[Task input Boundary: Start]

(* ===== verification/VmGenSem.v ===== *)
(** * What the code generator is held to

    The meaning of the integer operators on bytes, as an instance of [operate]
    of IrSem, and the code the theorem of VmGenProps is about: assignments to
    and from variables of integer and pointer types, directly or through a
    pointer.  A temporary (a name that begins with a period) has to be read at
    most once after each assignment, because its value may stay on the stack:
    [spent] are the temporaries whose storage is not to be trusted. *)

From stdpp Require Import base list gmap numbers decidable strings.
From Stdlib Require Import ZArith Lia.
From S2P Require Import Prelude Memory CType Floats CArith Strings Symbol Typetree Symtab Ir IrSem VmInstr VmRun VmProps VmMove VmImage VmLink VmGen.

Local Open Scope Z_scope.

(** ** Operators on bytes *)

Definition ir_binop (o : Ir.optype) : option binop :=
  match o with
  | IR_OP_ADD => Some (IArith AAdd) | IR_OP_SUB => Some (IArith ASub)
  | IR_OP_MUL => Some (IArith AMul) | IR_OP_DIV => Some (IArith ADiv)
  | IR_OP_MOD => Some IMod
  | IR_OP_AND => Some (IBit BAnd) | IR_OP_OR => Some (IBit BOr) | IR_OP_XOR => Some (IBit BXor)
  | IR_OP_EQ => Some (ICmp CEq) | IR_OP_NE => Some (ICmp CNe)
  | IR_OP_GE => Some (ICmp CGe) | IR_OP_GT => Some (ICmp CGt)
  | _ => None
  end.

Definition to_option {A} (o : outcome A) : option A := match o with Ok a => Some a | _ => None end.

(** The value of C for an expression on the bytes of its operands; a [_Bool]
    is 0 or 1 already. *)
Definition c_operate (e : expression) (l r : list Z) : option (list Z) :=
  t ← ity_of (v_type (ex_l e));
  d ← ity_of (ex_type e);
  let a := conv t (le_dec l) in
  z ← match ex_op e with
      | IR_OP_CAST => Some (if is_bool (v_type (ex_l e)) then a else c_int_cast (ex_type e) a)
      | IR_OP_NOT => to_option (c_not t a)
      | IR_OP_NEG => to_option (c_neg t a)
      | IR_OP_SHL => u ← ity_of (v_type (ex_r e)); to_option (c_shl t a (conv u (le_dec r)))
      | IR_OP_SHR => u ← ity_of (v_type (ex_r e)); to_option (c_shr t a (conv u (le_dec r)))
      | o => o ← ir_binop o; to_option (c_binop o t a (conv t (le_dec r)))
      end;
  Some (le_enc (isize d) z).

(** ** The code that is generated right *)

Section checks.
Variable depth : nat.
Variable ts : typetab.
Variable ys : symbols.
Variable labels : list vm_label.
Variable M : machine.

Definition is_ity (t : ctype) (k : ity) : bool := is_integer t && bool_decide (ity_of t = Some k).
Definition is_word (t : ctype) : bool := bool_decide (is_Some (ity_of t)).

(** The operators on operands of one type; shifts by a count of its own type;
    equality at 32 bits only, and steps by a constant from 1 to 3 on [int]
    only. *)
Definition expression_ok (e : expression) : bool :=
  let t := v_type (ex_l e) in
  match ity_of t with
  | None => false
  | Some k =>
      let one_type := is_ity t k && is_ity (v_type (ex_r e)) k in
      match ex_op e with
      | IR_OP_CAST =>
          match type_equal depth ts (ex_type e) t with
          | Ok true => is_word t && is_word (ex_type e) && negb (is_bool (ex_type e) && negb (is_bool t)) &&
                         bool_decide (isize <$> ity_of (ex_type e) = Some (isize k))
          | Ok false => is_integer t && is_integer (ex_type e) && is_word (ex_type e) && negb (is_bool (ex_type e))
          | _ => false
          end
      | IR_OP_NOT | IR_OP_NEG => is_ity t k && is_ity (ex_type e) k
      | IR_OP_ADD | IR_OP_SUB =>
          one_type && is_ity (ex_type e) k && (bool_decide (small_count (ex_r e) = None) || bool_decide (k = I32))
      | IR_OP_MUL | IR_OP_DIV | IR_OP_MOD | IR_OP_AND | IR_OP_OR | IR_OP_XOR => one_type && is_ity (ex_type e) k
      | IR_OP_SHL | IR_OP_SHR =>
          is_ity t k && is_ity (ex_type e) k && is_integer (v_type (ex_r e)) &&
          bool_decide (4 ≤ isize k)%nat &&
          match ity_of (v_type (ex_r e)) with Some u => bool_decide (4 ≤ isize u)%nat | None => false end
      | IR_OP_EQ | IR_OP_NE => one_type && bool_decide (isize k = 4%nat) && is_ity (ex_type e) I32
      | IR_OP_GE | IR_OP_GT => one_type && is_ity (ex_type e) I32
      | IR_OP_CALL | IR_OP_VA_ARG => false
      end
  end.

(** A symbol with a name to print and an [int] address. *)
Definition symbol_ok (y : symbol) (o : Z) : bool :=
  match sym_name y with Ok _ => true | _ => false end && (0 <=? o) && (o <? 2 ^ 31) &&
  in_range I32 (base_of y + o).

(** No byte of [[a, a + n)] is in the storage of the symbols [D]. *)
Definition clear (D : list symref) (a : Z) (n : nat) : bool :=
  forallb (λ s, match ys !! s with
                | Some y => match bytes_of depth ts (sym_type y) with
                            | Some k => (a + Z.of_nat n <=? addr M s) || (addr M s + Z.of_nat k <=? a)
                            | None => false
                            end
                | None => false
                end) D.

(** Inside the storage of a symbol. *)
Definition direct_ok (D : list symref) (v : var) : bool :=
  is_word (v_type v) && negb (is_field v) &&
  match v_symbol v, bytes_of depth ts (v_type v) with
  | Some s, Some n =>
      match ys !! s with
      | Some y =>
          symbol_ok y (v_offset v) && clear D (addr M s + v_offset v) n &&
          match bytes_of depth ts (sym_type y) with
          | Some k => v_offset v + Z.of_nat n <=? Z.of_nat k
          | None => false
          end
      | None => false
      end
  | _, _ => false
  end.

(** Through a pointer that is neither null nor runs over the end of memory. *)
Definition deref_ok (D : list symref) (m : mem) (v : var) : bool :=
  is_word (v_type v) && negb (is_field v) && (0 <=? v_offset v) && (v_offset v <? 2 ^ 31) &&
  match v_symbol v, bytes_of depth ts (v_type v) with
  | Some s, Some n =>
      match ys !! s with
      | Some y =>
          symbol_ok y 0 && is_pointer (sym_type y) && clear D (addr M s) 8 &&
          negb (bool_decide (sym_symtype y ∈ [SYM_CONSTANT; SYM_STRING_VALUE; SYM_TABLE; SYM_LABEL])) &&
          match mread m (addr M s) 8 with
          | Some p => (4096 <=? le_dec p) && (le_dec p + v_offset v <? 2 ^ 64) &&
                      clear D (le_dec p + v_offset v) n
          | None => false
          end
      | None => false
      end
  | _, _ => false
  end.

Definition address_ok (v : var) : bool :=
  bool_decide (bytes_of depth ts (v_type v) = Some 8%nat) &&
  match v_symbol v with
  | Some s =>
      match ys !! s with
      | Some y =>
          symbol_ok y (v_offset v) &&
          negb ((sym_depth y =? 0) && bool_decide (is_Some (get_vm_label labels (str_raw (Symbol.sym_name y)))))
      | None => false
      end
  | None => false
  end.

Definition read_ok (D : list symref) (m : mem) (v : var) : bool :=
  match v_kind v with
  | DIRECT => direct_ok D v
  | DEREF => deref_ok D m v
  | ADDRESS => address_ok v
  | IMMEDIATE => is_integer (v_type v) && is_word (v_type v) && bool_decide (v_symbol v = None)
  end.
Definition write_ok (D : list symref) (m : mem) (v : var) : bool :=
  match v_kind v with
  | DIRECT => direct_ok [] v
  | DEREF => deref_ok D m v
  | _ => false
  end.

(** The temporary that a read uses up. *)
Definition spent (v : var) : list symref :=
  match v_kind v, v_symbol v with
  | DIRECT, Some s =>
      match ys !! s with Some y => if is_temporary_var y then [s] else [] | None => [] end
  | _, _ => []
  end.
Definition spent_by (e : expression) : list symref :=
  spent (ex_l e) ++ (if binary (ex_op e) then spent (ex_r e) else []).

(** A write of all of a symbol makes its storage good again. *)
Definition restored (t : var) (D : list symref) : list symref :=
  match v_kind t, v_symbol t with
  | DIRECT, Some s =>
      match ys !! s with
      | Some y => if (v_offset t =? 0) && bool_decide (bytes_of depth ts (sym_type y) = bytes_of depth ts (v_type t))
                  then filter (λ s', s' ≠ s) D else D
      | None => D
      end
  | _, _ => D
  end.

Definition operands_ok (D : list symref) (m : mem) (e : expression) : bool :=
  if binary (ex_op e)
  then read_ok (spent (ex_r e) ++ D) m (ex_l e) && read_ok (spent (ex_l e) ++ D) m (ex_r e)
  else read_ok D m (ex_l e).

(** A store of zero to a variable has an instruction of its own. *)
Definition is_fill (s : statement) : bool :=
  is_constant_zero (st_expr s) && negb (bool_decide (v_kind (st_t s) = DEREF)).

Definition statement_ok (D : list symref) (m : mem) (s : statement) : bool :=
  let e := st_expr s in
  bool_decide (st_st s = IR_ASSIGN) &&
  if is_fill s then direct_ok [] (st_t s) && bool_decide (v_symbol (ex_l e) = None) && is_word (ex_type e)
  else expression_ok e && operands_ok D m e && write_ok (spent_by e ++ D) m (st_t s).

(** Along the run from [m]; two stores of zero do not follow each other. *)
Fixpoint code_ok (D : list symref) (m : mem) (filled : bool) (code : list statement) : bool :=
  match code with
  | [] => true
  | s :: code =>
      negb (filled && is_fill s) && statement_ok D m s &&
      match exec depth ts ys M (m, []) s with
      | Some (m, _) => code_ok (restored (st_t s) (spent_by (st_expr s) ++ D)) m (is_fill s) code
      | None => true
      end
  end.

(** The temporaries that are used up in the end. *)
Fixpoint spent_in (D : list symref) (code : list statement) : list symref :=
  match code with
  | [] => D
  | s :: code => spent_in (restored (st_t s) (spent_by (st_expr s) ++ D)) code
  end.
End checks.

[Task input Boundary: End]

The lines from the one holding "negb (filled &&" to the end of the entries are to be repeated exactly, with both ends included and nothing else.

Solved problem ▸
      negb (filled && is_fill s) && statement_ok D m s &&
      match exec depth ts ys M (m, []) s with
      | Some (m, _) => code_ok (restored (st_t s) (spent_by (st_expr s) ++ D)) m (is_fill s) code
      | None => true
      end
  end.

(** The temporaries that are used up in the end. *)
Fixpoint spent_in (D : list symref) (code : list statement) : list symref :=
  match code with
  | [] => D
  | s :: code => spent_in (restored (st_t s) (spent_by (st_expr s) ++ D)) code
  end.
End checks.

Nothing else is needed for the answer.